• [YOUR GOAL]:
Where the material below has a line containing "destruct Hij. symmetry.", start repeating exactly, and keep going through the line containing "- intros i t. rewrite !lookup_fmap, fmap_Some.", with no other lines.

━━━━━━━━━━━━━━━━━━━━━━━━━━━━━━

Inductive astep : aconf → aconf → Prop :=
| AStepOut k i a a' d m o r b b' :
    m !! i = Some (AOutside o b) →
    lc_out k i (a, b) o = Some (a', b', r) →
    astep (AConf a d m)
      (AConf a' d (<[i := match r with
                          | inl o' => AOutside o' b'
                          | inr c => AWaiting c b'
                          end]> m))
| AStepSection i a d d' m c b o :
    m !! i = Some (AWaiting c b) →
    body_big i d c d' o →
    astep (AConf a d m) (AConf a d' (<[i := AOutside o b]> m)).

(** How a thread of the lock-based machine corresponds to one of the atomic
    machine: before the release starts, the critical section has not happened
    yet; once it has started, it has. *)
Definition simt (i : Z) (d0 d : D) (t : thread C O) (at' : athread) : Prop :=
  match t_pc t with
  | Outside o => at' = AOutside o (t_if t)
  | IrqSave c => at' = AWaiting c (t_if t)
  | AcqCas c | AcqSpin c | AcqOwner c =>
      at' = AWaiting c (if lc_irq then t_flags t else t_if t)
  | Inside c =>
      ∃ c0, at' = AWaiting c0 (if lc_irq then t_flags t else t_if t) ∧ body_run i d0 c0 d c
  | RelOwner o | RelStore o =>
      at' = AOutside o (if lc_irq then t_flags t else t_if t)
  | IrqRestore o => at' = AOutside o (t_flags t)
  end.

Definition inside (t : thread C O) : bool :=
  match t_pc t with Inside _ => true | _ => false end.

Record sim (x : conf) (y : aconf) : Prop := {
  sim_atoms : a_atoms y = atoms x;
  sim_data : (∀ i t, threads x !! i = Some t → inside t = false) → a_data y = data x;
  sim_dom i : threads x !! i = None → a_threads y !! i = None;
  sim_threads i t : threads x !! i = Some t →
    ∃ u, a_threads y !! i = Some u ∧ simt i (a_data y) (data x) t u }.

Lemma simt_quiet i d0 d d0' d' t u :
  inside t = false → simt i d0 d t u → simt i d0' d' t u.
Proof. unfold inside, simt. by destruct (t_pc t). Qed.

(** Thread [i] moves from [t] to [t'], its counterpart to [u']. *)
Lemma sim_update x y i t t' u' l' a' d0' d' :
  sim x y → threads x !! i = Some t →
  (∀ j v, j ≠ i → threads x !! j = Some v →
     inside v = false ∨ (d0' = a_data y ∧ d' = data x)) →
  simt i d0' d' t' u' →
  ((∀ j v, j ≠ i → threads x !! j = Some v → inside v = false) →
   inside t' = false → d0' = d') →
  sim (Conf l' a' d' (<[i := t']> (threads x))) (AConf a' d0' (<[i := u']> (a_threads y))).
Proof.
  intros [Ea Ed Hd Ht] Hi Hothers Hsim Hdata. split; simpl; [done| | |].
  - intros Hall. apply Hdata.
    + intros j v Hj Hv. apply (Hall j). by rewrite lookup_insert_ne.
    + apply (Hall i). apply lookup_insert_eq.
  - intros j Hj. apply lookup_insert_None in Hj as [Hj Hij].
    rewrite lookup_insert_ne by done. auto.
  - intros j v. destruct (decide (i = j)) as [<-|Hij].
    + rewrite !lookup_insert_eq. intros [= <-]. eauto.
    + rewrite !lookup_insert_ne by done. intros Hj. destruct (Ht j v Hj) as (w & Hw & Hs).
      exists w. split; [done|]. destruct (Hothers j v) as [Hv|[-> ->]]; [done..| |done].
      by eapply simt_quiet.
Qed.

(** The move has no counterpart. *)
Lemma sim_stutter x y i t t' u l' :
  sim x y → threads x !! i = Some t → a_threads y !! i = Some u →
  simt i (a_data y) (data x) t' u →
  (inside t' = false → inside t = false) →
  sim (Conf l' (atoms x) (data x) (<[i := t']> (threads x))) y.
Proof.
  intros HS Hi Hu Hsim Hin.
  replace y with (AConf (atoms x) (a_data y) (<[i := u]> (a_threads y))).
  - apply (sim_update x y i t); [done..| | |].
    + intros j v _ _. by right.
    + done.
    + intros Hall Hn. apply (sim_data x y HS). intros j v Hv.
      destruct (decide (j = i)) as [->|]; [|by eapply Hall].
      simplify_eq. auto.
  - destruct y as [ya yd ym]. simpl in *.
    rewrite insert_id by done. pose proof (sim_atoms _ _ HS) as E. simpl in E. by subst.
Qed.

Lemma sim_acquire i l l' a d m t t' y :
  sim (Conf l a d m) y → lock_inv (Conf l a d m) → m !! i = Some t →
  spinlock_acquire i l t = Some (l', t') → sim (Conf l' a d (<[i := t']> m)) y.
Proof.
  intros HS HI Hi Hs. destruct (sim_threads _ _ HS i t Hi) as (u & Hu & Hsim).
  pose proof (li_irq _ HI i t Hi) as Hq.
  destruct t as [pc b f]. unfold simt in Hsim.
  destruct pc; unfold spinlock_acquire in Hs; simplify_eq/=.
  - apply (sim_stutter _ _ i _ _ _ _ HS Hi Hu); [|done].
    unfold simt, irq_ok in *; simpl in *. by rewrite Hq.
  - unfold atomic_cas in Hs. destruct (locked l =? 0); simplify_eq/=;
      by apply (sim_stutter _ _ i _ _ _ _ HS Hi Hu).
  - apply (sim_stutter _ _ i _ _ _ _ HS Hi Hu); [|done].
    by destruct (nz (atomic_load (locked l'))).
  - apply (sim_stutter _ _ i _ _ _ _ HS Hi Hu); [|done].
    unfold simt; simpl. exists c. split; [done|].
    rewrite (sim_data _ _ HS); [constructor|]. intros j v Hj.
    destruct (inside v) eqn:Hv; [|done].
    assert (i = j) as <-; [|by simplify_eq/=].
    eapply (lock_inv_unique _ i j _ v HI Hi Hj); [done|].
    unfold inside, holds in *. by destruct (t_pc v).
Qed.

Lemma sim_release i l l' a d m t t' y :
  sim (Conf l a d m) y → lock_inv (Conf l a d m) → m !! i = Some t →
  spinlock_release l t = Some (l', t') → sim (Conf l' a d (<[i := t']> m)) y.
Proof.
  intros HS HI Hi Hs. destruct (sim_threads _ _ HS i t Hi) as (u & Hu & Hsim).
  destruct t as [pc b f]. unfold simt in Hsim.
  destruct pc; unfold spinlock_release in Hs; simplify_eq/=.
  - by apply (sim_stutter _ _ i _ _ _ _ HS Hi Hu).
  - apply (sim_stutter _ _ i _ _ _ _ HS Hi Hu); [|done].
    unfold simt, release_exit; simpl. by destruct lc_irq.
  - by apply (sim_stutter _ _ i _ _ _ _ HS Hi Hu).
Qed.

Lemma sim_out k i l a a' d m o r b b' f y :
  sim (Conf l a d m) y → m !! i = Some (Thread (Outside o) b f) →
  lc_out k i (a, b) o = Some (a', b', r) →
  ∃ y', astep y y' ∧
    sim (Conf l a' d (<[i := Thread (match r with
                                     | inl o' => Outside o'
                                     | inr c => acquire_entry c
                                     end) b' f]> m)) y'.
Proof.
  intros HS Hi Ho. destruct (sim_threads _ _ HS i _ Hi) as (u & Hu & ->).
  pose proof (sim_atoms _ _ HS) as Ea. destruct y as [ya yd ym]. simpl in *. subst ya.
  eexists. split; [by eapply AStepOut|].
  apply (sim_update _ _ i _ _ _ l a' _ _ HS Hi).
  - intros j v _ _. by right.
  - unfold simt, acquire_entry. destruct r; simpl; [done|]. by destruct lc_irq.
  - intros Hall _. apply (sim_data _ _ HS). intros j v Hv.
    destruct (decide (j = i)) as [->|]; [by simplify_eq/=|by eapply Hall].
Qed.

Lemma sim_inside i l a d d' m t t' y :
  sim (Conf l a d m) y → lock_inv (Conf l a d m) → m !! i = Some t →
  section_step i d t = Some (d', t') →
  ∃ y', rtc astep y y' ∧ sim (Conf l a d' (<[i := t']> m)) y'.
Proof.
  intros HS HI Hi Hs. destruct (sim_threads _ _ HS i t Hi) as (u & Hu & Hsim).
  pose proof (sim_atoms _ _ HS) as Ea. destruct y as [ya yd ym]. simpl in *. subst ya.
  assert (∀ j v, j ≠ i → m !! j = Some v → inside t = true → inside v = false) as Hq.
  { intros j v Hij Hj Ht. destruct (inside v) eqn:Hv; [|done]. destruct Hij. symmetry.
    apply (lock_inv_unique _ i j t v HI Hi Hj); unfold inside, holds in *;
      [by destruct (t_pc t)|by destruct (t_pc v)]. }
  destruct t as [pc b f]. unfold simt in Hsim.
  destruct pc; unfold section_step in Hs; simplify_eq/=.
  destruct Hsim as (c0 & -> & Hrun).
  destruct (lc_body i d c) as [d1 [c1|o]] eqn:Hb; simplify_eq/=.
  - exists (AConf a yd (<[i := AWaiting c0 (if lc_irq then f else b)]> ym)).
    split; [rewrite insert_id by done; apply rtc_refl|].
    apply (sim_update _ _ i _ _ _ l a yd d' HS Hi); [|exists c0; split; [done|]|done].
    + intros j v Hj Hv. left. by eapply Hq.
    + by eapply RunStep.
  - eexists. split; [apply rtc_once; eapply AStepSection; [done|]; by exists d, c|].
    apply (sim_update _ _ i _ _ _ l a d' d' HS Hi); [|done|done].
    intros j v Hj Hv. left. by eapply Hq.
Qed.

Lemma sim_step x x' y :
  lock_inv x → sim x y → step x x' → ∃ y', rtc astep y y' ∧ sim x' y'.
Proof.
  intros HI HS Hs. destruct Hs as [? ? ? ? ? ? ? ? ? ? ? ? Hi Ho| | |].
  - destruct (sim_out _ _ _ _ _ _ _ _ _ _ _ _ _ HS Hi Ho) as (y' & ? & ?).
    exists y'. split; [by apply rtc_once|done].
  - exists y. split; [done|]. by eapply sim_acquire.
  - by eapply sim_inside.
  - exists y. split; [done|]. by eapply sim_release.
Qed.

(** *** Start: every thread outside, the lock free *)

Definition start (a : A) (d : D) (os : gmap Z (O * bool)) : conf :=
  Conf spinlock_init a d ((λ ob : O * bool, Thread (Outside ob.1) ob.2 false) <$> os).

Definition astart (a : A) (d : D) (os : gmap Z (O * bool)) : aconf :=
  AConf a d ((λ ob : O * bool, AOutside ob.1 ob.2) <$> os).

Lemma start_inv a d os : lock_inv (start a d os).
Proof.
  unfold start. split; simpl; [|lia| |].
  - rewrite tally_zero; [done|]. intros i t.
    rewrite lookup_fmap, fmap_Some. by intros (? & _ & ->).
  - intros i t. rewrite lookup_fmap, fmap_Some. by intros (? & _ & ->).
  - intros i t. rewrite lookup_fmap, fmap_Some. by intros (? & _ & ->).
Qed.

Lemma start_sim a d os : sim (start a d os) (astart a d os).
Proof.
  split; simpl; [done..| |].
  - intros i. by rewrite !lookup_fmap, !fmap_None.
  - intros i t. rewrite !lookup_fmap, fmap_Some. intros (ob & -> & ->).
    simpl. by eexists.
Qed.

(** Every state the lock-based code can reach is matched by one that the
    atomic machine can reach, and satisfies the lock's own invariant. *)
Lemma reach_sim a d os x :
  rtc step (start a d os) x →
  lock_inv x ∧ ∃ y, rtc astep (astart a d os) y ∧ sim x y.
Proof.
  revert x. apply rtc_ind_r.
  - split; [apply start_inv|]. exists (astart a d os). split; [done|apply start_sim].
  - intros x1 x2 _ Hs (HI & y & Hy & HS). split; [by eapply lock_inv_step|].
    destruct (sim_step x1 x2 y HI HS Hs) as (y' & Hy' & HS').
    exists y'. split; [by etrans|done].
Qed.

━━━━━━━━━━━━━━━━━━━━━━━━━━━━━━

• [OUTPUT OF THE EXERCISE]:
  { intros j v Hij Hj Ht. destruct (inside v) eqn:Hv; [|done]. destruct Hij. symmetry.
    apply (lock_inv_unique _ i j t v HI Hi Hj); unfold inside, holds in *;
      [by destruct (t_pc t)|by destruct (t_pc v)]. }
  destruct t as [pc b f]. unfold simt in Hsim.
  destruct pc; unfold section_step in Hs; simplify_eq/=.
  destruct Hsim as (c0 & -> & Hrun).
  destruct (lc_body i d c) as [d1 [c1|o]] eqn:Hb; simplify_eq/=.
  - exists (AConf a yd (<[i := AWaiting c0 (if lc_irq then f else b)]> ym)).
    split; [rewrite insert_id by done; apply rtc_refl|].
    apply (sim_update _ _ i _ _ _ l a yd d' HS Hi); [|exists c0; split; [done|]|done].
    + intros j v Hj Hv. left. by eapply Hq.
    + by eapply RunStep.
  - eexists. split; [apply rtc_once; eapply AStepSection; [done|]; by exists d, c|].
    apply (sim_update _ _ i _ _ _ l a d' d' HS Hi); [|done|done].
    intros j v Hj Hv. left. by eapply Hq.
Qed.

Lemma sim_step x x' y :
  lock_inv x → sim x y → step x x' → ∃ y', rtc astep y y' ∧ sim x' y'.
Proof.
  intros HI HS Hs. destruct Hs as [? ? ? ? ? ? ? ? ? ? ? ? Hi Ho| | |].
  - destruct (sim_out _ _ _ _ _ _ _ _ _ _ _ _ _ HS Hi Ho) as (y' & ? & ?).
    exists y'. split; [by apply rtc_once|done].
  - exists y. split; [done|]. by eapply sim_acquire.
  - by eapply sim_inside.
  - exists y. split; [done|]. by eapply sim_release.
Qed.

(** *** Start: every thread outside, the lock free *)

Definition start (a : A) (d : D) (os : gmap Z (O * bool)) : conf :=
  Conf spinlock_init a d ((λ ob : O * bool, Thread (Outside ob.1) ob.2 false) <$> os).

Definition astart (a : A) (d : D) (os : gmap Z (O * bool)) : aconf :=
  AConf a d ((λ ob : O * bool, AOutside ob.1 ob.2) <$> os).

Lemma start_inv a d os : lock_inv (start a d os).
Proof.
  unfold start. split; simpl; [|lia| |].
  - rewrite tally_zero; [done|]. intros i t.
    rewrite lookup_fmap, fmap_Some. by intros (? & _ & ->).
  - intros i t. rewrite lookup_fmap, fmap_Some. by intros (? & _ & ->).
  - intros i t. rewrite lookup_fmap, fmap_Some. by intros (? & _ & ->).
Qed.

Lemma start_sim a d os : sim (start a d os) (astart a d os).
Proof.
  split; simpl; [done..| |].
  - intros i. by rewrite !lookup_fmap, !fmap_None.
  - intros i t. rewrite !lookup_fmap, fmap_Some. intros (ob & -> & ->).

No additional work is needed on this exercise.